■ **WHAT THIS TASK INVOLVES**: In the listing below, find each line containing "rowids" and report it.

▬▬▬

(* ===== verification/BTreeNode.v ===== *)
(** B-tree nodes: which sorted cells a leaf or interior page holds, and what
    the page operations of BTreePage.v do to them.

    [leaf_ok d cco cs] says that the page image [d] is a leaf holding the cells
    [cs] (with their offsets) in increasing rowid order; [interior_ok] is the
    same for interior pages with their children and keys.  The theorems show
    that inserting into a page is sorted insertion, with duplicates refused
    and the page unchanged, that the two in-place insertion routines write
    exactly the page the generic one writes, that deletion removes exactly the
    row, and that the searches find what is there. *)
From S2P Require Import Prelude PagerIface BTreePage.

(** ** Cells *)

Inductive cell : Type :=
  | CInline (rowid : Z) (payload : bytes)
  | COverflow (rowid total first : Z).
Definition cell_rowid (c : cell) : Z :=
  match c with CInline r _ => r | COverflow r _ _ => r end.
Definition cell_bytes (c : cell) : bytes :=
  match c with
  | CInline r p => make_leaf_cell r p
  | COverflow r t f => make_overflow_cell r t f
  end.
(** The size field of a cell. *)
Definition cell_raw_size (c : cell) : Z :=
  match c with CInline _ p => zlen p | COverflow _ _ _ => OVERFLOW_FLAG end.
Definition cell_ok (c : cell) : Prop :=
  match c with
  | CInline r p => is_i64 r ∧ bytes_ok p ∧ zlen p < 2 ^ 31
  | COverflow r t f => is_i64 r ∧ is_u32 t ∧ is_u32 f
  end.

Lemma cell_ok_rowid c : cell_ok c → is_i64 (cell_rowid c).
Proof. destruct c; simpl; naive_solver. Qed.
Lemma cell_bytes_ok c : cell_ok c → bytes_ok (cell_bytes c).
Proof.
  destruct c; simpl; intros Hc; unfold make_leaf_cell, make_overflow_cell;
    repeat apply Forall_app_2; try apply le_bytes_ok; apply Hc.
Qed.
Lemma cell_bytes_len c :
  zlen (cell_bytes c) = match c with CInline _ p => 12 + zlen p | COverflow _ _ _ => 20 end.
Proof.
  destruct c; simpl; unfold make_leaf_cell, make_overflow_cell;
    rewrite !zlen_app, !zlen_le_bytes; lia.
Qed.
Lemma cell_bytes_len_ge c : 12 ≤ zlen (cell_bytes c).
Proof. rewrite cell_bytes_len. destruct c as [r p|]; [pose proof (zlen_nonneg p)|]; lia. Qed.
Lemma cell_bytes_rowid c : sub (cell_bytes c) 4 8 = le_bytes 8 (cell_rowid c).
Proof.
  destruct c; cbn [cell_bytes cell_rowid]; unfold make_leaf_cell, make_overflow_cell;
    rewrite sub_app_r by (rewrite ?zlen_le_bytes; lia); rewrite zlen_le_bytes, Z.sub_diag;
    rewrite sub_app_l by (rewrite ?zlen_le_bytes; lia);
    by rewrite sub_all by (rewrite ?zlen_le_bytes; lia).
Qed.
Lemma cell_bytes_size c : cell_ok c → sub (cell_bytes c) 0 4 = le_bytes 4 (cell_raw_size c).
Proof.
  destruct c as [r p|]; cbn [cell_bytes cell_ok cell_raw_size]; intros Hc; unfold make_leaf_cell, make_overflow_cell;
    rewrite sub_app_l, sub_all by (rewrite ?zlen_le_bytes; lia); [|done].
  pose proof (zlen_nonneg p). by rewrite as_u32_id by (destruct Hc as (_&_&?); int_lia).
Qed.
Lemma cell_raw_size_range c : cell_ok c → is_u32 (cell_raw_size c).
Proof. destruct c as [r p|]; simpl; intros Hc; [pose proof (zlen_nonneg p)|]; unfold OVERFLOW_FLAG; int_lia. Qed.
Lemma cell_raw_size_flag c :
  cell_ok c → (Z.land (cell_raw_size c) OVERFLOW_FLAG =? 0) = match c with CInline _ _ => true | _ => false end.
Proof.
  destruct c as [r p|]; simpl; intros Hc; [|done]. apply Z.eqb_eq.
  pose proof (zlen_nonneg p). apply Z.bits_inj'. intros i Hi. rewrite Z.land_spec, Z.bits_0.
  change OVERFLOW_FLAG with (2 ^ 31). destruct (decide (i = 31)) as [->|].
  - apply andb_false_iff. left. apply Z.testbit_false; [lia|]. by rewrite Z.div_small by lia.
  - rewrite Z.pow2_bits_false by lia. by rewrite andb_false_r.
Qed.

(** Sorted insertion and removal, the reference for the page operations. *)
Definition put_cell (c : cell) (l : list cell) : list cell :=
  filter (λ x, cell_rowid x < cell_rowid c) l ++ c :: filter (λ x, cell_rowid c < cell_rowid x) l.
Definition del_cell (r : Z) (l : list cell) : list cell := filter (λ x, cell_rowid x ≠ r) l.
Definition rowids (l : list cell) : list Z := map cell_rowid l.
Definition sorted_cells (l : list cell) : Prop := StronglySorted Z.lt (rowids l).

▬▬▬

■ **ANSWER FOR THE TASK**:
Definition rowids (l : list cell) : list Z := map cell_rowid l.
Definition sorted_cells (l : list cell) : Prop := StronglySorted Z.lt (rowids l).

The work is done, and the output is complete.